The story (and Jacob’s big secret) isn’t exactly new to cinema, but the circumstances and the characters keep it interesting. I really enjoyed that the film wasn’t populated by clear cut good guys and bad guys, but very real characters. Everyone exists in a refreshing gray area; people may act frustrating or deceptive, but they feel honest and for the most part remain likable. Director Susanne Bier does a good job with the visuals, with effective attention to close-ups, body language and some interesting animal imagery.

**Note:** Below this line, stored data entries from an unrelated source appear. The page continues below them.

(** What a notification does: every waiting batch is delivered, or sending fails at one
    of them; the batches before it are delivered, of it a prefix, and the ones behind it
    wait. *)
Lemma handleLogs_spec g (streams : nat → option T) n i s :
  (length (logs s) < n)%nat →
  (∀ b, b ∈ logs s → connections_known g (range b)) →
  (∀ j t, streams j = Some t → stream_accepted t = []) →
  ∃ lost ts s', handleLogs g streams n i s = Ok (lost, ts, s') ∧
    let view := ts ≫= λ t, receive None (stream_accepted t) in
    match lost with
    | None => logs s' = [] ∧ view = logs s ≫= λ b, contents g (range b)
    | Some count => ∃ sent b k, logs s = sent ++ b :: logs s' ∧ count = base.size b ∧
        view = (sent ≫= λ b, contents g (range b)) ++ take k (contents g (range b))
    end ∧ notify s' = notify s.
Proof.
  revert i s. induction n as [|n IH]; intros i [lg nt] Hn Hk Hs; simpl in *; [lia|].
  unfold popLogs. simpl. destruct lg as [|b lg].
  { by exists None, [], (MkGRPCSender [] nt). }
  simpl. destruct (streams i) as [t|] eqn:Ht; simpl.
  2:{ exists (Some (base.size b)), [], (MkGRPCSender lg nt). split; [done|]. simpl.
      split; [|done]. by exists [], b, 0%nat. }
  destruct (send_connections_spec g true (range b) t) as (k & v & -> & Hv & Hle); [apply Hk; left|].
  simpl. rewrite (Hs i t Ht) in Hv. simpl in Hv.
  assert (Hrec : receive None (stream_accepted (streaming v)) = take k (contents g (range b))).
  { rewrite Hv, receive_take, receive_stream; [done|]. apply Hk. left. }
  case_bool_decide as Hlt.
  - eexists (Some (base.size b)), _, (MkGRPCSender lg nt). split; [done|]. simpl. split; [|done].
    exists [], b, k. rewrite app_nil_r. done.
  - destruct (IH (S i) (MkGRPCSender lg nt)) as (lost & ts & s' & -> & Hres & Hnt);
      [simpl in *; lia|intros b' Hb'; apply Hk; by right|done|].
    exists lost, (streaming v :: ts), s'. split; [done|]. split; [|done].
    cbv zeta in Hres |- *. cbn [logs] in Hres |- *.
    rewrite take_ge in Hrec
      by (rewrite <- (receive_stream g true _ None), receive_length by (apply Hk; left); lia).
    rewrite bind_cons, Hrec. destruct lost as [count|].
    + destruct Hres as (sent & b' & k' & -> & -> & ->). exists (b :: sent), b', k'.
      by rewrite bind_cons, app_assoc.
    + destruct Hres as [-> ->]. by split.
Qed.
End sending_lemmas.

(** ** The split *)

#[local] Opaque maxLogsPerSend.

(** The state of the split after the connections [xs]. *)
Record split_ok (xs : list (positive * ConnectionLogs)) (st : list BatchLogs * nat) : Prop := {
  so_content : (st.1 ≫= map_to_list) ≡ₚ xs;
  so_last : match st.1 with
            | [] => st.2 = 0%nat
            | b :: rest => base.size b = st.2 ∧ (0 < st.2 ≤ maxLogsPerSend)%nat ∧
                           Forall (λ b, base.size b = maxLogsPerSend) rest
            end
}.

Lemma maxLogsPerSend_pos : (0 < maxLogsPerSend)%nat.
Proof. apply Nat.ltb_lt. vm_compute. reflexivity. Qed.

Lemma split_step_ok xs st x :
  split_ok xs st → x.1 ∉ xs.*1 → split_ok (xs ++ [x]) (split_step st x).
Proof.
  destruct st as [result cnt], x as [ref lg]. intros [Hc Hl] Hx.
  cbn [fst snd] in *. pose proof maxLogsPerSend_pos. unfold split_step. case_decide as Hm.
  - split; cbn [fst snd].
    + rewrite bind_cons, map_to_list_singleton, Hc. by rewrite Permutation_app_comm.
    + rewrite map_size_singleton. split_and!; [done|lia|lia|].
      destruct result as [|b rest]; [constructor|]. destruct Hl as (Hb & Hcnt & Hf).
      constructor; [|done]. rewrite Hb.
      apply Nat.Div0.mod_divides in Hm as [q ->]. destruct q; [lia|]. destruct q; [lia|]. nia.
  - destruct result as [|b rest].
    { subst. by rewrite Nat.Div0.mod_0_l in Hm. }
    destruct Hl as (Hb & Hcnt & Hf). rewrite bind_cons in Hc.
    assert (Hnone : b !! ref = None).
    { apply eq_None_not_Some. intros [lg' Hsome]. apply Hx.
      apply list_elem_of_fmap. exists (ref, lg'). split; [done|]. rewrite <- Hc.
      apply elem_of_app. left. by apply elem_of_map_to_list. }
    split; cbn [fst snd].
    + rewrite bind_cons, map_to_list_insert by done. cbn [app]. rewrite Hc.
      by rewrite Permutation_app_comm.
    + rewrite map_size_insert_None, Hb by done. split_and!; [done|lia| |done].
      assert (cnt ≠ maxLogsPerSend); [|lia]. intros ->. by rewrite Nat.Div0.mod_same in Hm.
Qed.

Lemma split_ok_foldl xs ys st :
  split_ok xs st → NoDup (xs ++ ys).*1 → split_ok (xs ++ ys) (foldl split_step st ys).
Proof.
  revert xs st. induction ys as [|y ys IH]; intros xs st Hst Hnd; simpl; [by rewrite app_nil_r|].
  rewrite cons_middle, app_assoc. apply IH; [|by rewrite <- app_assoc].
  apply split_step_ok; [done|]. rewrite fmap_app in Hnd. apply NoDup_app in Hnd as (_ & Hd & _).
  intros Hin. apply (Hd _ Hin). by left.
Qed.

Lemma range_keys_unique `{RangeOrder} {V} (m : gmap positive V) : NoDup (range m).*1.
Proof. rewrite range_perm. apply NoDup_fst_map_to_list. Qed.

Lemma splitBatchLogs_ok `{RangeOrder} (l : BatchLogs) :
  split_ok (range l) (foldl split_step ([], 0%nat) (range l)).
Proof. apply (split_ok_foldl [] _); [by split|]. apply range_keys_unique. Qed.

(** No connection is lost or doubled, and the batches are full but the last one. *)
Lemma splitBatchLogs_partition `{RangeOrder} (l : BatchLogs) :
  (splitBatchLogs l ≫= map_to_list) ≡ₚ map_to_list l ∧
  ∀ i b, splitBatchLogs l !! i = Some b →
    (0 < base.size b ≤ maxLogsPerSend)%nat ∧
    (S i < length (splitBatchLogs l) → base.size b = maxLogsPerSend)%nat.
Proof.
  unfold splitBatchLogs. destruct (splitBatchLogs_ok l) as [Hc Hl].
  destruct (foldl split_step ([], 0%nat) (range l)) as [result cnt]. simpl in *. split.
  - rewrite <- (range_perm l), <- Hc. by rewrite reverse_Permutation.
  - intros i b Hi. destruct result as [|b0 rest]; [done|]. destruct Hl as (Hb & Hcnt & Hf).
    rewrite reverse_cons in Hi |- *. rewrite length_app, length_reverse. simpl.
    apply lookup_snoc_Some in Hi as [[Hlt Hi]|[-> <-]].
    + apply list_elem_of_lookup_2 in Hi. rewrite elem_of_reverse in Hi.
      rewrite Forall_forall in Hf.
      rewrite (Hf _ Hi). lia.
    + rewrite length_reverse. lia.
Qed.

Global Instance contents_proper g : Proper ((≡ₚ) ==> (≡ₚ)) (contents g).
Proof. intros l l' Hl. unfold contents. by apply bind_Permutation. Qed.

(** The contents of a batch do not depend on how it is split. *)
Lemma contents_split `{RangeOrder} g (l : BatchLogs) :
  (splitBatchLogs l ≫= λ b, contents g (range b)) ≡ₚ contents g (map_to_list l).
Proof.
  destruct (splitBatchLogs_partition l) as [Hc _]. rewrite <- Hc. clear Hc.
  induction (splitBatchLogs l) as [|b bs IH]; [done|]. rewrite !bind_cons, IH.
  unfold contents at 3. rewrite bind_app. by rewrite (range_perm b).
Qed.

Section theorems.
Context `{RangeOrder} {T : Type} `{!CollectStream T} `{!LawfulStream T}.

Lemma receive_prefix c ms ms' : ms `prefix_of` ms' → receive c ms `prefix_of` receive c ms'.
Proof. intros [k ->]. destruct (receive_app c ms k) as [c' ->]. by eexists. Qed.

(** C23: delivery.  When a batch is added and the sender is notified, it terminates
    without a panic.  If no sending fails, the messages that the streams accepted tell a
    server, which keeps the connection of the last message that named one, the logs of
    every connection of the waiting batches and of the new one, each once and with its
    connection.  Otherwise they tell the batches before the failing one and a prefix of
    that one, the rest still waits, and nothing wakes the sender until the next batch.  A
    server that received only the first messages of a stream learned the first of these
    logs, with the same connections. *)
Theorem batches_delivered (g : SenderContext) (streams : nat → option T) batch s :
  (∀ b, b ∈ logs s → connections_known g (map_to_list b)) →
  connections_known g (map_to_list batch) →
  (∀ j t, streams j = Some t → stream_accepted t = []) →
  ∃ lost ts s', on_notify g streams (AddBatch batch s) = Ok (lost, ts, s') ∧
    notify s' = false ∧
    let view := ts ≫= λ t, receive None (stream_accepted t) in
    match lost with
    | None => logs s' = [] ∧
        view ≡ₚ (logs s ≫= λ b, contents g (map_to_list b)) ++ contents g (map_to_list batch)
    | Some count => ∃ sent b k,
        logs s ++ splitBatchLogs batch = sent ++ b :: logs s' ∧ count = base.size b ∧
        view = (sent ≫= λ b, contents g (range b)) ++ take k (contents g (range b))
    end ∧
    ∀ t ms, t ∈ ts → ms `prefix_of` stream_accepted t →
      receive None ms `prefix_of` receive None (stream_accepted t).
Proof.
  intros Hs Hb Hst. unfold on_notify, AddBatch. cbn [logs].
  destruct (handleLogs_spec g streams (S (length (logs s ++ splitBatchLogs batch))) 0
    (MkGRPCSender (logs s ++ splitBatchLogs batch) false)) as (lost & ts & s' & -> & Hres & Hn).
  - cbn [logs]. lia.
  - intros b [Hin|Hin]%elem_of_app; cbn [logs] in *.
    + intros ref lg Hr. rewrite range_perm in Hr. by apply (Hs b Hin ref lg).
    + intros ref lg Hr. rewrite range_perm in Hr. apply (Hb ref lg).
      destruct (splitBatchLogs_partition batch) as [<- _]. apply list_elem_of_bind.
      by exists b.
  - done.
  - exists lost, ts, s'. split; [done|]. split; [done|]. cbv zeta in *. cbn [logs] in Hres.
    split; [|intros t ms _; apply receive_prefix].
    destruct lost as [count|]; [done|]. destruct Hres as [-> ->]. split; [done|].
    rewrite bind_app, contents_split. apply Permutation_app; [|done].
    clear. induction (logs s) as [|b bs IH]; [done|]. rewrite !bind_cons.
    apply Permutation_app.
    + by rewrite (range_perm b).
    + apply IH.
Qed.
End theorems.

(** ** A concrete stream

    It takes [room] messages. *)

#[local] Existing Instance keys_order.

Record sample_stream : Type := MkSampleStream {
  sample_room : nat;
  sample_accepted : list EBPFAccessLogMessage
}.

Global Program Instance sample_collect : CollectStream sample_stream := {|
  stream_Send m t :=
    match sample_room t with
    | O => (false, t)
    | S n => (true, MkSampleStream n (sample_accepted t ++ [m]))
    end;
  stream_accepted := sample_accepted
|}.
Next Obligation. intros m [[|n] r]; simpl; [by rewrite app_nil_r|done]. Qed.

Global Instance sample_lawful : LawfulStream sample_stream.
Proof. split. by intros m m' [[|n] r]. Qed.

Module SenderSample.
Definition rpc : AccessLogConnection :=
  MkAccessLogConnection (Some (ConnectionAddress_Ip "10.0.0.1" 4000))
    (Some (ConnectionAddress_Ip "10.96.0.1" 80)) DetectPoint_client TLSMode_Plain
    ProtocolType_HTTP_1 None.
Definition info : ConnectionInfo :=
  MkConnectionInfo 9 5 (Some rpc) false 7 None 0 None false None None.
Definition http : AccessLogHTTPProtocol :=
  MkHTTPProtocol 1 4 HTTPVersion_HTTP1 Method_Get "/" 10 0 None "a" 200 8 0.
Definition context : SenderContext :=
  MkSenderContext {[ 1%positive := info ]} "node" {[ 0 := (1500, "eth0"%string) ]} (0, 0) "c" [].
Definition batch : BatchLogs :=
  batch_AppendProtocolLog 1 [KernelLog_Connect 1 2 true] http
    (batch_AppendKernelLog 1 (KernelLog_Accept 0 1) ∅).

It’s not a perfect movie, perhaps not as gripping as it could’ve been. Intriguing, yes, but I don’t think it’ll be added to any all-time favorite lists. However, if there was an award for Best Use of The Band Sigur Rós, AFTER THE WEDDING would definitely win (or at least fight it out with Cameron Crowe).
Deleted Scenes: About twenty minutes worth of excised footage, with an introduction by the director. Mostly just small character moments that don’t make or break the film.
Extra Tidbit: AFTER THE WEDDING should’ve lost its Best Foreign Film Oscar to PAN’S LABYRINTH, not THE LIVES OF OTHERS. (No, I’m not bitter…why do you ask?)